I'm not a fan of "Project Managers" in tech. This is why.
I've seen at least 3 tech org's with "Project managers" and probably 15+ without. The ones that had them were the slowest to get things out and least efficient.
So the larger a tech team gets the stronger the tendency typically is to hire on “Project managers”.
What are “Project Managers” in tech?
These are people whose sole job is to keep projects on track and communicate upwards timelines, blockers, etc.
Typically in smaller companies the product manager just does this. But what tends to happen as companies get larger is that there are more and more teams.
And complex projects require coordination of several or more teams.
So the project manager is the person that coordinates across teams and dependencies and maintains the ‘target live date’ until features are launched.
Plus project managers typically also take responsibility for almost all projects and ETA’s. They are like the extra body that sits in on sprint meetings with the product manager with the sole purpose of understanding whether this will impact key dates.
This is also the person that typically communicates regularly the ETA’s and changes to ETA’s to folks like the CTO or CEO.
In every org i’ve seen this the project management team reported into the CTO, but I can imagine sometimes they report into the CPO.
I’d first seen ‘Project managers’ in Lazada in 2015… the year before Jack Ma came
Project managers were a big thing in Lazada back in 2015-2017. I think the team was created in 2015 (the year after I joined) and was at its peak in 2016.
I had friends in that team and they were good, smart people. So this is in no way a slight on them. Rather only on that role in general.
In Lazada they grew from being a couple of people to being a team that was probably at least 10+ strong. They had a massive dashboard that they maintained in Jira with all the current ETA’s of all consumer-facing tech projects.
Luckily for the areas that I managed, Ops, Finance and Marketplace, we managed to keep them out as we managed a pretty tight ship and never felt the need. My PM’s did just fine manaing the eta’s and communicating to stakeholders.
Why I was not a fan of Project Managers in Lazada
In my opinion the transparency & efficiency of the tech team in the areas that didn’t have project managers (ie. the areas I covered) was just far better.
Because PM’s would own things end to end. And you wouldn’t have multiple people communicating sometimes conflicting things to the same business stakeholder.
The consumer-facing tech side which was rampant with project managers had tons of additional meetings and various types of updates.
All kinds of fancy Jira dashboards were conconcted by this project mgmt team, and showed to upper management.
At some point they also had a ton of leverage.

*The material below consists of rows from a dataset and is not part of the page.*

(** X9.  [implies] answers from the cache when the pair is cached and
    asks the decision procedure otherwise; afterwards the pair is cached
    with the answer given, nothing else has changed, and a second call
    gives the same answer and leaves the store as it is. *)
Theorem implies_caches cond1 cond2 σ :
  ∃ σ' res,
    implies cond1 cond2 σ = (σ', Ok res) ∧
    res = default (oracle cond1 cond2) (cachedImplication σ !! (cond1, cond2)) ∧
    cachedImplication σ' = <[(cond1, cond2) := res]> (cachedImplication σ) ∧
    compat σ' = compat σ ∧
    implies cond1 cond2 σ' = (σ', Ok res).
Proof.
  unfold implies. destruct (cachedImplication σ !! (cond1, cond2)) as [res|] eqn:Hc.
  - exists σ, res. rewrite Hc. split_and!; try done.
    by rewrite insert_id.
  - eexists _, _. split_and!; try done. simpl. by rewrite lookup_insert_eq.
Qed.

(** X10.  When every cached answer is the decision procedure's, [check]
    leaves a cache with the same property and returns what it returns
    with an empty cache. *)
Theorem check_cache_transparent σ :
  sound_cache σ →
  ∃ σ' v,
    check ord self σ = Some (σ', v) ∧ sound_cache σ' ∧
    snd <$> check ord self (set_cache ∅ σ) = Some v.
Proof.
  intros Hsound.
  assert (Hσ : answers oracle σ).
  { intros a b. unfold imp.
    destruct (cachedImplication σ !! (a, b)) as [r|] eqn:Hr; [by apply Hsound|done]. }
  destruct (check_run ord self σ) as (σ' & v & evs & Hrun & Hst & _).
  exists σ', v. split_and!; [done| |].
  - intros a b r Hr. pose proof (step_answers _ _ _ _ _ _ Hst a b) as Ha.
    unfold imp at 1 in Ha. rewrite Hr in Ha. by rewrite Ha, Hσ.
  - pose proof (check_alike ord self oracle σ (set_cache ∅ σ) Hσ) as Hsame.
    rewrite Hrun in Hsame.
    destruct (check ord self (set_cache ∅ σ)) as [[σ2 v2]|]; simpl in *.
    + f_equal. symmetry. by apply Hsame.
    + by destruct Hsame.
Qed.

(** X11.  A pass reports [changed] exactly when it has removed a pair:
    when it returns [False] the relation is unchanged and [compatible]
    holds of every pair it relates; when it returns [True] at least one
    pair was removed. *)
Theorem pass_reports_removals allLabels σ :
  ∃ σ' v evs,
    pass ord self allLabels σ = (σ', v) ∧ trace σ' = evs ++ trace σ ∧
    (v = Ok false →
       compat σ' = compat σ ∧ removals evs = 0 ∧
       ∀ l X s, l ∈ allLabels → compat σ !! l = Some X → s ∈ X →
         (compatible ord self l s σ).2 = Ok true) ∧
    (v = Ok true → 0 < removals evs ∧ total (compat σ') < total (compat σ)).
Proof.
  unfold pass.
  destruct (for_labels_run ord self (imp σ) (iter ord allLabels) false σ)
    as (σ' & v & evs & Hrun & Hst & _ & _ & Hno & Hyes); [done|apply iter_NoDup|].
  pose proof (step_total _ _ _ _ _ _ Hst) as Htot.
  exists σ', v, evs. split_and!; [done|apply Hst| |].
  - intros Hv. destruct (Hno Hv) as (_ & HC & Hall). rewrite HC in *.
    split_and!; [done|lia|].
    intros l X s Hl HX Hs.
    destruct (compatible_run ord self (imp σ) l s σ) as (? & ? & -> & _); [done|].
    simpl. eapply Hall; [by apply iter_elem_of|done|done].
  - intros Hv. destruct (Hyes Hv) as [?|?]; [done|]. lia.
Qed.

(** X12.  [nextStatement] only reads: it raises [KeyError] exactly when
    the label is not a key of [nextLabel], returns [None] exactly when the
    label has no successor, and returns [x] exactly when [x] is its only
    successor, whatever the visiting order. *)
Theorem nextStatement_result l σ :
  ∃ r,
    nextStatement ord self l σ = (push_event (EvNextStatement l) σ, r) ∧
    (r = Raise KeyError ↔ nextLabel self !! l = None) ∧
    (r = Ok None ↔ nextLabel self !! l = Some ∅) ∧
    (∀ x, r = Ok (Some x) ↔ nextLabel self !! l = Some {[x]}).
Proof.
  assert (Hne : ∀ x, Some (∅ : gset nat) ≠ Some {[x]}).
  { intros x Hx. apply (inj Some) in Hx. symmetry in Hx.
    by apply non_empty_singleton_L in Hx. }
  unfold nextStatement. rewrite bind_log. unfold bind, lift, getitem.
  destruct (nextLabel self !! l) as [n|] eqn:Hn; cbn [fst snd].
  2:{ eexists. split; [done|]. split_and!; [done|done|]. intros x. done. }
  destruct (decide (size n = 0)) as [H0|H0].
  { apply size_empty_inv, leibniz_equiv in H0. subst n.
    eexists. split; [done|]. split_and!; [done|done|].
    intros x. split; [done|]. intros Hx. by destruct (Hne x). }
  destruct (decide (1 < size n)) as [H1|H1].
  { eexists. split; [done|]. split_and!; [done| |].
    - split; [done|]. intros Hx. apply (inj Some) in Hx. subst n.
      by rewrite size_empty in H0.
    - intros x. split; [done|]. intros Hx. apply (inj Some) in Hx. subst n.
      rewrite size_singleton in H1. lia. }
  assert (size n = 1) as [x Hx%leibniz_equiv]%size_1_elem_of by lia. subst n.
  rewrite iter_singleton. cbn [head].
  eexists. split; [done|]. split_and!; [done| |].
  - split; [done|]. intros Hx. symmetry in Hx. by destruct (Hne x).
  - intros y. split; [by intros [= ->]|]. intros Hy. apply (inj Some) in Hy.
    do 2 f_equal.
    assert (y ∈ ({[x]} : gset nat)) as Hin by (rewrite Hy; by apply elem_of_singleton).
    by apply elem_of_singleton in Hin.
Qed.

End more_results.

Section first_pass.
Context {names : Str} `{Sympy} (ord : SetOrder) (self : Refinement) (I : Cond → Cond → bool).

(** A loop over states that returns has had [compatible] return on each
    of them. *)
Lemma for_states_evaluated l states : ∀ changed σ σ' b,
  answers I σ →
  for_states ord self l states changed σ = (σ', Ok b) →
  ∀ s, s ∈ states → ∃ C, is_verdict (compatible_on ord self I C l s).
Proof.
  induction states as [|s states IH]; intros changed σ σ' b Hσ Hrun s' Hs'.
  { by apply elem_of_nil in Hs'. }
  destruct (compatible_run ord self I l s σ Hσ) as (σ1 & evs1 & Hc & HC1 & Hst1 & _).
  cbn [for_states] in Hrun.
  destruct (compatible_on ord self I (compat σ) l s) as [[]|e] eqn:Hp.
  - rewrite (bind_ok _ _ _ _ _ Hc) in Hrun.
    apply elem_of_cons in Hs' as [->|Hs'].
    + exists (compat σ). by rewrite Hp.
    + eapply (IH _ σ1); [apply Hst1|done|done].
  - rewrite (bind_ok _ _ _ _ _ Hc) in Hrun. rewrite bind_log in Hrun.
    unfold bind at 1 in Hrun. unfold discard at 1 in Hrun.
    destruct (compat (push_event (EvNotCompatible l s) σ1) !! l) as [c|]; [|done].
    apply elem_of_cons in Hs' as [->|Hs'].
    + exists (compat σ). by rewrite Hp.
    + eapply IH; [|exact Hrun|done]. exact (step_answers _ _ _ _ _ _ Hst1).
  - by rewrite (bind_raise _ _ _ _ _ Hc) in Hrun.
Qed.


Lemma for_labels_evaluated labels : ∀ changed σ σ' b,
  answers I σ → NoDup labels →
  for_labels ord self labels changed σ = (σ', Ok b) →
  ∀ l X s, l ∈ labels → compat σ !! l = Some X → s ∈ X →
    ∃ C, is_verdict (compatible_on ord self I C l s).
Proof.
  induction labels as [|l0 labels IH]; intros changed σ σ' b Hσ Hnd Hrun l X s Hl HX Hs.
  { by apply elem_of_nil in Hl. }
  apply NoDup_cons in Hnd as [Hl0 Hnd].
  cbn [for_labels] in Hrun. unfold bind at 1, getitem in Hrun.
  destruct (compat σ !! l0) as [X0|] eqn:HX0; [|done].
  destruct (for_states_run ord self I l0 (iter ord X0) changed σ Hσ (iter_NoDup ord X0))
    as (σ1 & v1 & evs1 & Hrun1 & Hst1 & Hoth1 & _).
  { intros s' Hs'%iter_elem_of. eauto. }
  destruct v1 as [changed1|e]; [|by rewrite (bind_raise _ _ _ _ _ Hrun1) in Hrun].
  rewrite (bind_ok _ _ _ _ _ Hrun1) in Hrun.
  apply elem_of_cons in Hl as [->|Hl].
  - assert (X = X0) by congruence. subst X.
    eapply for_states_evaluated; [done|exact Hrun1|]. by apply iter_elem_of.
  - eapply (IH _ σ1); [apply Hst1|done|exact Hrun|done| |done].
    rewrite Hoth1; [done|]. by intros ->.
Qed.

End first_pass.

Section fatal.
Context {names : Str} `{Sympy} (ord : SetOrder) (self : Refinement).

Lemma check_verdict_pairs σ σ' b :
  check ord self σ = Some (σ', Ok b) →
  ∀ l s, l ∈ dom (programLabels self) → s ∈ dom (state_to_node self) →
    ∃ C, is_verdict (compatible_on ord self (imp σ) C l s).
Proof.
  unfold check, check_fuel, budget. cbn [while_changed]. unfold pass.
  set (U := universal (dom (programLabels self)) (dom (state_to_node self))).
  destruct (for_labels ord self (iter ord (dom (programLabels self))) false
              (set_compat U σ)) as [σ1 [changed|e]] eqn:Hpass; [|done].
  intros _ l s Hl Hs.
  eapply (for_labels_evaluated ord self (imp σ) _ _ (set_compat U σ));
    [done|apply iter_NoDup|exact Hpass|by apply iter_elem_of| |exact Hs].
  by apply universal_lookup.
Qed.

(** X13.  The first pass evaluates every pair of a label and a state:
    if [compatible] raises on one of them whatever [compat] holds, [check]
    raises and returns no verdict. *)
Theorem check_raises_where_compatible_raises l s σ :
  l ∈ dom (programLabels self) → s ∈ dom (state_to_node self) →
  (∀ C, ¬ is_verdict (compatible ord self l s (set_compat C σ)).2) →
  ∃ σ' e, check ord self σ = Some (σ', Raise e).
Proof.
  intros Hl Hs Hfatal.
  destruct (check_run ord self σ) as (σ' & v & _ & Hrun & _).
  destruct v as [b|e]; [|eauto]. exfalso.
  destruct (check_verdict_pairs σ σ' b Hrun l s Hl Hs) as [C HC].
  apply (Hfatal C).
  destruct (compatible_run ord self (imp σ) l s (set_compat C σ)) as (? & ? & -> & _);
    done.
Qed.

(** X14.  When the label table holds an [If] with at least one branch
    and the projection a guarded choice, every run of [check] ends with
    an exception: the pair is evaluated in the first pass and line 139
    raises. *)
Theorem check_fails_on_If_with_GuardedChoice l lbl c cs s gs σ :
  programLabels self !! l = Some (ast_inter.If lbl (c :: cs)) →
  state_to_node self !! s = Some (ast_proj.GuardedChoice gs) →
  ∃ σ' e, check ord self σ = Some (σ', Raise e).
Proof.
  intros Hl Hs.
  destruct (check_run ord self σ) as (σ' & v & _ & Hrun & _).
  destruct v as [b|e]; [|eauto]. exfalso.
  destruct (check_verdict_pairs σ σ' b Hrun l s) as [C HC];
    [by eapply elem_of_dom_2..|].
  destruct (compatible_run ord self (imp σ) l s (set_compat C σ)) as (? & ? & Hc & _);
    [done|].
  pose proof (compatible_If_GuardedChoice_NameError ord self (set_compat C σ)
                l s lbl c cs gs Hl Hs) as Hraise.
  rewrite Hc in Hraise. simpl in Hraise. by rewrite Hraise in HC.
Qed.

End fatal.

Section edges.
Context {names : Str} `{Sympy} (ord : SetOrder) (self : Refinement).

(** X15.  [check] answers [True] only for a start state that is a state
    of the projection; it returns no verdict when the label of the
    program is not in the label table; and on a projection without states
    it calls [compatible] not once and answers [False]. *)
Theorem check_edge_cases σ :
  ∃ σ' v evs,
    check ord self σ = Some (σ', v) ∧ trace σ' = evs ++ trace σ ∧
    (v = Ok true →
       start_state (projection self) ∈ dom (state_to_node self) ∧
       ast_inter.get_label (program self) ∈ dom (programLabels self)) ∧
    (ast_inter.get_label (program self) ∉ dom (programLabels self) →
       ¬ is_verdict v) ∧
    (dom (state_to_node self) = ∅ →
       evs = [] ∧
       (ast_inter.get_label (program self) ∈ dom (programLabels self) →
        v = Ok false)).
Proof.
  destruct (check_run ord self σ) as (σ' & v & evs & Hrun & Hst & _ & Hv).
  exists σ', v, evs.
  pose proof (step_dom _ _ _ _ _ _ Hst) as Hdom. simpl in Hdom.
  unfold universal in Hdom. rewrite dom_gset_to_gmap in Hdom.
  split_and!; [done|apply Hst| | |].
  - intros ->. destruct (Hv true eq_refl) as (_ & X & HX & Hb).
    symmetry in Hb. apply bool_decide_eq_true in Hb. split.
    + destruct (step_below _ _ _ _ _ _ Hst _ _ HX) as (X' & [_ ->]%universal_lookup & Hsub).
      by apply Hsub.
    + rewrite <- Hdom. by eapply elem_of_dom_2.
  - intros Hroot Hverdict. destruct v as [b|e]; [|done].
    destruct (Hv b eq_refl) as (_ & X & HX & _).
    apply Hroot. rewrite <- Hdom. by eapply elem_of_dom_2.
  - intros Hempty. revert Hrun. unfold check, check_fuel, budget.
    cbn [while_changed]. unfold pass. rewrite for_labels_nothing.
    2:{ intros l Hl%iter_elem_of. simpl. apply universal_lookup. by rewrite Hempty. }
    unfold verdict, bind, getitem. simpl.
    destruct (universal _ _ !! _) as [X|] eqn:HX.
    + apply universal_lookup in HX as [_ ->].
      intros [= <- <-]. pose proof (step_trace _ _ _ _ _ _ Hst) as Htr. simpl in Htr.
      split.
      * symmetry. apply (app_inv_tail (trace σ)). by rewrite <- Htr.
      * intros _. rewrite Hempty. by rewrite bool_decide_eq_false_2.
    + intros [= <- <-]. pose proof (step_trace _ _ _ _ _ _ Hst) as Htr. simpl in Htr.
      split.
      * symmetry. apply (app_inv_tail (trace σ)). by rewrite <- Htr.
      * intros Hroot. exfalso.
        assert (is_Some (universal (dom (programLabels self)) (dom (state_to_node self))
                  !! ast_inter.get_label (program self))) as [X' HX'].
        { eexists. by apply universal_lookup. }
        congruence.
Qed.

(** An [If] whose branches all carry a guard other than the literal
    [S.true]. *)
Lemma trivial_cases_none cases :
  (∀ c, c ∈ cases → ast_inter.condition_of c ≠ Ok S_true) →
  trivial_cases cases = Ok [] ∨ ∃ e, trivial_cases cases = Raise e.
Proof.
  induction cases as [|c cases IH]; intros Hall; [by left|].
  simpl. destruct (ast_inter.condition_of c) as [cnd|e] eqn:Hc; simpl; [|eauto].
  case_decide as Heq.
  - subst cnd. exfalso. apply (Hall c); [by left|done].
  - apply IH. intros c' Hc'. apply Hall. by right.
Qed.

Lemma trivial_cases_nil cases :
  (∀ c, c ∈ cases → ast_inter.condition_of c ≠ Ok S_true) →
  (∀ c, c ∈ cases → is_verdict (ast_inter.condition_of c)) →
  trivial_cases cases = Ok [].
Proof.
  induction cases as [|c cases IH]; intros Hall Hcond; [done|].
  simpl. pose proof (Hcond c (list_elem_of_here _ _)) as Hc.
  destruct (ast_inter.condition_of c) as [cnd|e] eqn:Hcnd; [|done]. simpl.
  case_decide as Heq.
  - subst cnd. exfalso. apply (Hall c); [by left|done].
  - apply IH; intros c' Hc'; [apply Hall|apply Hcond]; by right.
Qed.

Because the CEO was getting his updates on all his key projects from the head of project management.
And even business stakeholders were sometimes making new feature requests or prioritisation changes not to their product manager…. but rather to the project manager covering their area.
Looking back things just worked better at Lazada without Project Managers
In 2016 the CPO changed and a guy named Johnny Wong joined. And at some point he also assumed the role of CTO for all feature-related (ie. non-infra) products.
I can honestly say that I’m not a fan of Johnny Wong and chose to avoid him by focusing on leading product for Operations, which had been siphoned off into a separate org called “LEL” at the time and did not report to him.
But he did do a few things right. One of which was dismantling that whole project management mess on the consumer-facing tech side.
The whole team was let go or moved into other areas like product.
He made his product managers take full responsibility for their stakeholders and sticking to the timelines.
And what I saw and heard from both the business and tech side alike… was that things just worked much faster and simpler.
Ozon, a top 2 ecom player in Russia, was almost the same exact story
In 2018 I contracted for about 6 months for Ozon and on an interim basis was leading all of their operations, finance and marketplace product (about 60% of their tech scope).
I saw how they built up a very large project management team of 10+ and would sit in on the weekly meetings where the ETA’s were presented out and updates were made.
It was tedious and repetitive. Most people just played with their phone during these meetings.
And as with Lazada… for awhile this project management team started to gain a lot of leverage and business people started communicating their roadmap requests to them in some cases.
It started to feel like deja vu.
Then as quickly as it came…. a bit after I’d finished my contract I heard that the entire project management team was let go.
And that everyone let out a giant sigh of relief as it felt like a massive bureaucracy was lifted and things just moved faster.
BUT.. if you get rid of them it means that your product team needs to be organized
There’s an old saying that goes something like.. “You can get rid of the people but you cannot get rid of what they do.” And this very much holds.
When product managers manage their own projects they need to have tight project management skills. And teams need to be able to communicate well.
I always found this a massive challenge in JIRA and so i actually hate JIRA now. haha
Because when i discovered Clickup I realized just how easy things could be. Each product team can have its own folder in a space and its very easy to have visibility into other teams and manage dependencies.
Which is why I tell clients these days..
step 1: Get rid of Jira.
step 2: Adopt Clickup in the way I tell you.
step 3: Get rid of your project management function.
step 4: Teach your business folks to write their own clickup cards and have product managers run the process, but only focus their own time on the more complex features that should be documented (in something like Notion).
Voila!! You do this.. i guarantee you will save a boatload of money, time and headache!